Ditengah kebisingan siang dan rutinitas kerja sayup2 terdengar sebuah tembang lawas milik Ebiet G Ade, entah darimana asalnya, yang saya tahu banyak kenangan yang saya titipkan lewat lagu ini, kenangan masa kecil bersama seorang ayah.
Ayah,
Dalam hening sepi ku rindu
Untuk menuai padi milik kita
Tapi kerinduan tinggal hanya kerinduan
Anakmu sekarang banyak menanggung beban 

Rasanya ingin menumpahkan airmata dan haru setiap kali mendengar lagu ini, apalagi ketika melihat video clipnya. Kadang rasa kosong tiba2 memburu, takut akan suatu masa yang pasti akan datang bersama waktu.

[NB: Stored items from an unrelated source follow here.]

Lemma flush_applied (l : list Operation) b A (deferred : list Operation) : applied b A → (∀ x, x ∈ l → x ∈ U) → flush_low TREE_BASE max b l = true →
  StronglySorted (λ x y, (op_timestamp x ≺ op_timestamp y)%ord) l →
  (∀ x, x ∈ deferred → x ∈ U ∧ lacks x A ∧ ∀ y, y ∈ l → (op_timestamp x ≺ op_timestamp y)%ord) →
  (∀ r, r ∈ deferred_replicas b → ∃ x, x ∈ deferred ∧ op_replica_id x = r) →
  ∃ b' A' d, apply_or_defer TREE_BASE max b l deferred = Some (b', deferred ++ d) ∧ applied b' A' ∧ deferred_ops b' = deferred_ops b ∧
    sorted_out A A' d l ∧
    ∀ x, x ∈ deferred ++ d → lacks x A'.
Proof.
  intros HA Hl Hlow Hs. revert b A deferred HA Hlow. induction Hs as [|op l Hs IH Hop]; intros b A deferred HA Hlow Hdef Hdr; cbn [apply_or_defer flush_low] in *.
  { exists b, A, []. rewrite app_nil_r. split_and!; auto; [apply sorted_out_nil|]. intros x Hx. by apply Hdef. }
  pose proof (Hl op ltac:(by left)) as HopU. rewrite Forall_forall in Hop.
  destruct (can_apply_op b op) eqn:Hcan.
  - apply andb_true_iff in Hlow as [Hol Hlow].
    destruct (step_applied b A op HA HopU Hcan Hol) as (b2 & A2 & E & HA2 & Hx & Hd & Hr). rewrite E in *. cbn [mbind option_bind].
    destruct (IH ltac:(intros x ?; apply Hl; by right) b2 A2 deferred HA2 Hlow) as (b' & A' & d & -> & HA' & Hd' & Hout & H5).
    + intros x Hxd. destruct (Hdef x Hxd) as (HxU & Hlk & Hlt). split; [done|]. split; [|intros y ?; apply Hlt; by right].
      apply (lacks_later A A2 x op); [done|done|apply Hlt; by left|done].
    + by rewrite Hr.
    + exists b', A', d. split; [done|]. split; [done|]. split; [by rewrite Hd'|]. split; [by apply (sorted_out_apply A A2)|done].
  - assert (lacks op A) as Hlk.
    { apply (deferred_lacks b A op deferred); [done..| |done]. intros x Hxd. destruct (Hdef x Hxd) as (? & ? & Hlt).
      split; [done|]. split; [done|]. apply Hlt. by left. }
    destruct (IH ltac:(intros x ?; apply Hl; by right) (defer_replica b op) A (deferred ++ [op])) as
      (b' & A' & d & -> & HA' & Hd' & Hout & H5); [by apply applied_deferred|done| | |].
    + intros x [Hxd| ->%list_elem_of_singleton]%elem_of_app; [|done]. destruct (Hdef x Hxd) as (? & ? & Hlt).
      split; [done|]. split; [done|]. intros y ?. apply Hlt. by right.
    + intros r. unfold defer_replica. cbn. rewrite elem_of_union, elem_of_singleton. setoid_rewrite elem_of_app. setoid_rewrite list_elem_of_singleton.
      intros [->|Hr]; [exists op; auto|]. destruct (Hdr r Hr) as (x & ? & ?). exists x. auto.
    + exists b', A', (op :: d). rewrite <- app_assoc in *. split; [done|]. split; [done|]. split; [done|]. split; [by apply sorted_out_defer|done].
Qed.

(** ** A batch *)

(** What was received is applied, or waits in the queue for something. *)
Record pending b (A R : list Operation) : Prop := {
  pd_applied : applied b A;
  pd_received x : x ∈ R ↔ x ∈ A ∨ x ∈ iter_ops (deferred_ops b);
  pd_tree : wf_tree TREE_BASE (deferred_ops b);
  pd_sorted : ksorted (HK:=OperationItem_KeyedItem) (items (deferred_ops b));
  pd_lacks x : x ∈ iter_ops (deferred_ops b) → x ∈ U ∧ lacks x A;
}.

Lemma insert_deferred_ok b d : low (deferred_ops b) = true → wf_tree TREE_BASE (deferred_ops b) →
  ksorted (HK:=OperationItem_KeyedItem) (items (deferred_ops b)) → (∀ x, x ∈ d → x ∈ U) → (∀ x, x ∈ items (deferred_ops b) → x ∈ U) →
  ∃ q, insert_deferred TREE_BASE b d = Some (with_deferred b q (deferred_replicas b)) ∧ wf_tree TREE_BASE q ∧
    ksorted (HK:=OperationItem_KeyedItem) (items q) ∧ ∀ x, x ∈ iter_ops q ↔ x ∈ d ∨ x ∈ iter_ops (deferred_ops b).
Proof.
  intros Hl Hw Hs Hd Hq. destruct (queue_insert_ok TREE_BASE (deferred_ops b) d HB (low_walkable TREE_BASE _ Hw Hl) Hs) as (q & E & Hwq & Hsq & Hin & _).
  { intros x y Hx Hy. apply session_inj; by apply Hd. }
  exists q. unfold insert_deferred. rewrite E. split; [done|]. split; [done|]. split; [done|]. unfold iter_ops. intros x. rewrite Hin.
  split; [tauto|]. intros [?|Hx]; [by left|]. destruct (decide (Exists (λ op, op_timestamp op = op_timestamp x) d)) as [He|Hn].
  - left. apply Exists_exists in He as (op & Hop & Heq). assert (x = op) as ->; [|done]. apply session_inj; [by apply Hq|by apply Hd|done].
  - right. split; [done|]. intros op Hop Heq. apply Hn, Exists_exists. by exists op.
Qed.

Lemma batch_ok b A R ops : pending b A R → (∀ x, x ∈ ops → x ∈ U) → batch_low TREE_BASE max b ops = true →
  ∃ b' A', apply_ops TREE_BASE max b ops = Some b' ∧ pending b' A' (R ++ ops).
Proof.
  intros [HA HR Hw Hs Hlk] Hops [[Hl Hrl]%andb_true_iff Hfl]%andb_true_iff. unfold apply_ops.
  destruct (receive_applied ops b A [] HA Hops Hrl) as (b1 & A1 & d1 & E1 & HA1 & Hq1 & [H1 H2 H3 H4]). rewrite E1 in *. cbn [mbind option_bind app] in *.
  destruct (insert_deferred_ok b1 d1) as (q & Eq & Hwq & Hsq & Hinq); [by rewrite Hq1..|intros x ?; by apply Hops, H3|rewrite Hq1; intros x ?; by apply Hlk|].
  rewrite Eq in *. cbn [mbind option_bind] in *. unfold flush_deferred_ops, drain. cbn [deferred_ops with_deferred deferred_replicas].
  change (with_deferred (with_deferred (with_deferred b1 q (deferred_replicas b1)) q ∅) SumTree.new ∅) with (with_deferred b1 SumTree.new ∅).
  change (with_deferred (with_deferred b1 q _) SumTree.new ∅) with (with_deferred b1 SumTree.new ∅) in Hfl. cbn [deferred_ops with_deferred] in Hfl.
  assert (∀ x, x ∈ iter_ops q → x ∈ U) as HqU.
  { intros x [?|?]%Hinq; [by apply Hops, H3|]. rewrite Hq1 in *. by apply Hlk. }
  destruct (flush_applied (iter_ops q) (with_deferred b1 SumTree.new ∅) A1 []) as (b2 & A2 & d2 & E2 & HA2 & Hq2 & [H5 H6 H7 H8] & H9);
    [by apply applied_deferred|done|done|exact Hsq|by intros x ?%elem_of_nil|by intros r ?%elem_of_empty|].
  rewrite E2. cbn [mbind option_bind app] in *. cbn in Hq2.
  destruct (insert_deferred_ok b2 d2) as (q2 & Eq2 & Hwq2 & Hsq2 & Hinq2);
    [by rewrite Hq2|rewrite Hq2; by left|rewrite Hq2; constructor|intros x ?; by apply HqU, H7|rewrite Hq2; by intros x ?%elem_of_nil|].
  rewrite Eq2. rewrite Hq2 in Hinq2. exists (with_deferred b2 q2 (deferred_replicas b2)), A2. split; [done|].
  assert (∀ x, x ∈ iter_ops q2 ↔ x ∈ d2) as Hq2d. { intros x. rewrite Hinq2. split; [|auto]. by intros [?|?%elem_of_nil]. }
  split; cbn [deferred_ops with_deferred]; [by apply applied_deferred| |done|done|].
  - intros x. rewrite elem_of_app, Hq2d, HR, <- Hq1.
    assert (x ∈ iter_ops q → (x ∈ A ∨ x ∈ iter_ops (deferred_ops b1)) ∨ x ∈ ops) as Hback.
    { intros [?%H3|?]%Hinq; auto. }
    split.
    + intros [[?%H1%H5|?]|[?%H5|?]%H4]; [by left|apply H8, Hinq; by right|by left|apply H8, Hinq; by left].
    + intros [[[?|?]%H2|?]%H6|?%H7]; auto.
  - intros x Hx%Hq2d. split; [by apply HqU, H7|by apply H9].
Qed.

Lemma pending_start : replica_ok TREE_BASE base b0 → deferred_ops b0 = SumTree.new → pending b0 [] [].
Proof.
  intros Hok Hq. split; rewrite ?Hq; [|intros x; change (x ∈ [] ↔ x ∈ [] ∨ x ∈ ([] : list Operation)); tauto|by left|constructor|by intros x ?%elem_of_nil].
  split; [done|constructor|by intros ? ?%elem_of_nil| |by intros ?? ?%elem_of_nil|].
  - intros t. split; [by left|]. by intros [?|(d & ?%elem_of_nil & _)].
  - intros v. unfold len_of. cbn. lia.
Qed.

Lemma batches_ok batches b A R : pending b A R → (∀ ops x, ops ∈ batches → x ∈ ops → x ∈ U) →
  batches_low TREE_BASE max b batches = true →
  ∃ b' A', receive_batches TREE_BASE max b batches = Some b' ∧ pending b' A' (R ++ concat batches).
Proof.
  revert b A R. induction batches as [|ops batches IH]; intros b A R Hp Hops Hlow; cbn [receive_batches batches_low concat] in *.
  { exists b, A. by rewrite app_nil_r. }
  apply andb_true_iff in Hlow as [Hl Hlow].
  destruct (batch_ok b A R ops Hp) as (b1 & A1 & E & Hp1); [intros x; apply Hops; by left|done|].
  rewrite E in *. cbn [mbind option_bind]. rewrite app_assoc. apply (IH b1 A1); [done|intros l x ?; apply Hops; by right|done].
Qed.

(** The applied operations are those that should be. *)
Lemma applied_deliverable b A R op : pending b A R → op ∈ U → op ∈ A ↔ deliverable U R op.
Proof.
  intros [HA HR _ _ Hlk] Hop. split.
  - remember (value (op_timestamp op)) as n eqn:Hn. revert op Hop Hn. induction (N.lt_wf_0 n) as [n _ IH]. intros op Hop -> Hin.
    constructor; [apply HR; by left|]. intros d Hd Hdep. eapply IH; [by apply depends_before|done..|].
    by apply (ap_closed _ _ _ _ _ _ HA op d).
  - intros Hd. revert Hop. induction Hd as [op Hr _ IH]. intros Hop. apply HR in Hr as [?|Hq]; [done|].
    destruct (Hlk op Hq) as (_ & d & Hd & Hdep & Hn). exfalso. by apply Hn, IH.
Qed.
End delivery.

Apa bedanya pengorbanan seorang ayah dan ibu? Selain seorang ibu mengandung selama 9 bulan, berjuang antara hidup dan mati saat melahirkan, pun saat2 menyusui. Bukankah itu adalah permasalahan KODRAT, antara laki-laki dan perempuan. Selebihnya sama saja kan? Ayah adalah partner kerja dari ibu, saling mengisi saling memahami. Memberi cinta, mengajarkan tanggungjawab, memberikan perlindungan, rasa aman dan nyaman.
Ya allah,
Ampuni kesalahan ayahanda seberat apapun kesalahan beliau kepadaMu,
jadikan setiap langkahnya dari muda sampai tua menjadi langkah yang mengiring tubuhnya ke rumah-Mu yang indah.
Jadikanlah seluruh debu yang menempel ditubuhnya menjadi debu yang mengiring tubuhnya ke surgaMu yang bersih.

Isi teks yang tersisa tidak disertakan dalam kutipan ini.